We, of course, do not hold that the parties may not contract for a continuation of the arbitration process under such terms as they agree to; and, most certainly, we do not hold that a contract violation may not be admitted and the remedy be arbitrable. We consider only the particular facts and contract of this case. Neither the contract involved nor the general purposes of arbitration contemplate the fractioning of disputes. See John Wiley Sons v. Livingston, 376 U.S. 543, 84 S.Ct. 909, 11 L.Ed.2d 898; Brotherhood of Teamsters and Auto Truck Drivers, Local 70 v. Consolidated Freightways Corp., 9 Cir., 335 F.2d 642.

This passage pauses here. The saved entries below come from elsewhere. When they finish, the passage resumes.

(** * Sandbox container backend lifecycle: a shallow embedding

    The development follows the two source units of the subsystem:
    - [Manage]: the registry reconciler (listing and removal of sandbox
      containers and browser containers);
    - [BackendCmd]: the [sandbox backend] command, its configuration patch
      and the Podman provisioning wizard.

    Asynchronous code is embedded as an interaction tree over the calls the
    code makes to its collaborators (shell probe, prompts, runtime logger,
    registry, configuration writer).  A promise that is awaited either
    fulfils with a value or rejects with an error; [try]/[catch] is a match
    on that outcome. *)

From Stdlib Require Import ZArith Lia Bool Ascii String.
From stdpp Require Import base option list strings.

Local Open Scope string_scope.
Local Open Scope list_scope.
Local Open Scope Z_scope.

(** ** JavaScript strings

    A string is its sequence of code units; the model keeps the code units
    below 256.  The one character of the source outside that range, the
    dash of three fixed messages, stands as its UTF-8 bytes; no code
    inspects it. *)

Module Js.

Definition code (c : ascii) : N := Ascii.N_of_ascii c.

(** White space and line terminators removed by [String.prototype.trim]
    (TAB, LF, VT, FF, CR, SP, NBSP). *)
Definition isWhiteSpace (c : ascii) : bool :=
  let n := code c in
  (((9 <=? n) && (n <=? 13)) || (n =? 32) || (n =? 160))%N.

Fixpoint trimStart (s : string) : string :=
  match s with
  | EmptyString => EmptyString
  | String c s' => if isWhiteSpace c then trimStart s' else s
  end.

Fixpoint trimEnd (s : string) : string :=
  match s with
  | EmptyString => EmptyString
  | String c s' =>
      match trimEnd s' with
      | EmptyString => if isWhiteSpace c then EmptyString else String c EmptyString
      | t => String c t
      end
  end.

Definition trim (s : string) : string := trimEnd (trimStart s).

(** [String.prototype.toLowerCase] on code units below 256. *)
Definition lowerChar (c : ascii) : ascii :=
  let n := code c in
  if (((65 <=? n) && (n <=? 90))
      || ((192 <=? n) && (n <=? 222) && negb (n =? 215)))%N
  then Ascii.ascii_of_N (n + 32) else c.

Fixpoint toLowerCase (s : string) : string :=
  match s with
  | EmptyString => EmptyString
  | String c s' => String (lowerChar c) (toLowerCase s')
  end.

(** Truthiness of a string, and [a || b] on strings. *)
Definition truthy (s : string) : bool := negb (String.eqb s "").

Definition orElse (a b : string) : string := if truthy a then a else b.

(** [xs.join(sep)] *)
Fixpoint join (sep : string) (xs : list string) : string :=
  match xs with
  | [] => ""
  | [x] => x
  | x :: rest => x +:+ sep +:+ join sep rest
  end.

(** [hay.includes(needle)] on strings. *)
Fixpoint contains (needle hay : string) : bool :=
  String.prefix needle hay
  || match hay with
     | EmptyString => false
     | String _ rest => contains needle rest
     end.

Definition newline : string := String (Ascii.ascii_of_N 10) EmptyString.

Definition quote : string := String (Ascii.ascii_of_N 34) EmptyString.

(** [s.split(c)] for a one-character separator. *)
Fixpoint split (c : ascii) (s : string) : list string :=
  match s with
  | EmptyString => [EmptyString]
  | String x s' =>
      if Ascii.eqb x c then EmptyString :: split c s'
      else match split c s' with
           | hd :: tl => String x hd :: tl
           | [] => [String x EmptyString]
           end
  end.

(** [JSON.stringify] of a string. *)
Definition hexDigit (n : N) : ascii :=
  if (n <? 10)%N then Ascii.ascii_of_N (48 + n) else Ascii.ascii_of_N (87 + n).

Definition backslash : string := String (Ascii.ascii_of_N 92) EmptyString.

Definition jsonEscape (c : ascii) : string :=
  let n := code c in
  if (n =? 34)%N then backslash +:+ quote
  else if (n =? 92)%N then backslash +:+ backslash
  else if (n =? 8)%N then backslash +:+ "b"
  else if (n =? 12)%N then backslash +:+ "f"
  else if (n =? 10)%N then backslash +:+ "n"
  else if (n =? 13)%N then backslash +:+ "r"
  else if (n =? 9)%N then backslash +:+ "t"
  else if (n <? 32)%N then
    backslash +:+ "u00"
    +:+ String (hexDigit (n / 16)) (String (hexDigit (n mod 16)) EmptyString)
  else String c EmptyString.

Fixpoint jsonEscapeAll (s : string) : string :=
  match s with
  | EmptyString => EmptyString
  | String c s' => jsonEscape c +:+ jsonEscapeAll s'
  end.

Definition jsonString (s : string) : string := quote +:+ jsonEscapeAll s +:+ quote.

Example trim_both_ends :
  trim (String (Ascii.ascii_of_N 9) " testuser:100000:65536 " +:+ newline)
  = "testuser:100000:65536".
Proof. reflexivity. Qed.

Example trim_inner_space_kept : trim " a b " = "a b".
Proof. reflexivity. Qed.

Example toLowerCase_mixed : toLowerCase "PodMan" = "podman".
Proof. reflexivity. Qed.

Example split_range : split ":" "user:100000:65536" = ["user"; "100000"; "65536"].
Proof. reflexivity. Qed.

Example split_empty : split ":" "" = [""].
Proof. reflexivity. Qed.

(** ** Facts about [trim] and [split] *)

Lemma trimEnd_cons c s :
  trimEnd (String c s)
  = match trimEnd s with
    | EmptyString => if isWhiteSpace c then EmptyString else String c EmptyString
    | t => String c t
    end.
Proof. reflexivity. Qed.

Lemma trimEnd_idem s : trimEnd (trimEnd s) = trimEnd s.
Proof.
  induction s as [|c s IH]; [reflexivity|]. rewrite trimEnd_cons.
  destruct (trimEnd s) as [|d t] eqn:Ht.
  - destruct (isWhiteSpace c) eqn:Hc; [reflexivity|]. cbn [trimEnd]. now rewrite Hc.
  - rewrite trimEnd_cons. now rewrite IH.
Qed.

(** A string that does not start with white space. *)
Definition startsClean (s : string) : bool :=
  match s with
  | EmptyString => true
  | String c _ => negb (isWhiteSpace c)
  end.

Lemma trimStart_clean s : startsClean s = true -> trimStart s = s.
Proof.
  destruct s as [|c s]; [reflexivity|]. cbn [startsClean trimStart].
  now destruct (isWhiteSpace c).
Qed.

Lemma startsClean_trimStart s : startsClean (trimStart s) = true.
Proof.
  induction s as [|c s IH]; [reflexivity|]. cbn [trimStart].
  destruct (isWhiteSpace c) eqn:Hc; [exact IH|]. cbn [startsClean]. now rewrite Hc.
Qed.

Lemma startsClean_trimEnd s : startsClean s = true -> startsClean (trimEnd s) = true.
Proof.
  destruct s as [|c s]; [reflexivity|]. cbn [startsClean trimEnd]. intros Hc.
  destruct (trimEnd s); [|exact Hc].
  apply negb_true_iff in Hc. rewrite Hc. cbn [startsClean]. now rewrite Hc.
Qed.

Lemma trim_idem s : trim (trim s) = trim s.
Proof.
  unfold trim.
  rewrite (trimStart_clean (trimEnd (trimStart s)))
    by apply startsClean_trimEnd, startsClean_trimStart.
  apply trimEnd_idem.
Qed.

(** Whether a string consists of white space only. *)
Fixpoint blank (s : string) : bool :=
  match s with
  | EmptyString => true
  | String c s' => isWhiteSpace c && blank s'
  end.

Lemma trimEnd_blank s : truthy (trimEnd s) = negb (blank s).
Proof.
  induction s as [|c s IH]; [reflexivity|]. cbn [trimEnd blank].
  destruct (trimEnd s) as [|d t].
  - cbn in IH. apply (f_equal negb) in IH. rewrite negb_involutive in IH.
    cbn in IH. rewrite <- IH, andb_true_r. now destruct (isWhiteSpace c).
  - cbn in IH. apply (f_equal negb) in IH. rewrite negb_involutive in IH.
    cbn in IH. rewrite <- IH, andb_false_r. reflexivity.
Qed.

Lemma blank_trimStart s : blank (trimStart s) = blank s.
Proof.
  induction s as [|c s IH]; [reflexivity|]. cbn [trimStart blank].
  destruct (isWhiteSpace c) eqn:Hc; [exact IH|]. cbn [blank]. now rewrite Hc.
Qed.

Lemma trim_blank s : truthy (trim s) = negb (blank s).
Proof. unfold trim. now rewrite trimEnd_blank, blank_trimStart. Qed.

Lemma append_cons c a b : String c a +:+ b = String c (a +:+ b).
Proof. reflexivity. Qed.

Lemma blank_app a b : blank (a +:+ b) = blank a && blank b.
Proof.
  induction a as [|c a IH]; [reflexivity|]. rewrite append_cons. cbn [blank].
  now rewrite IH, andb_assoc.
Qed.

The Brotherhood, although asserting that the company's procedural forfeiture included the remedy sought, specifically negatives that it here seeks the enforcement of an "award" and makes no present claim regarding that portion of the remedy sought relating to the "use of people in the unit to operate the equipment if used in the future * * *." It seems here content with a judgment that would indicate a forfeiture of the remedy for the "payment of severance allowance to the three oldest electrician helpers * * *." The present judgment is not so premised but consists of a money judgment in amount equivalent to severance pay as a determination of actual monetary damage flowing as unliquidated damages from a breach of contract. The amount of the judgment finds adequate support in the record from testimony concerning the identity of the crew and the length of time required to perform the disputed work assignment constituting the forfeited grievance.
The judgment is affirmed.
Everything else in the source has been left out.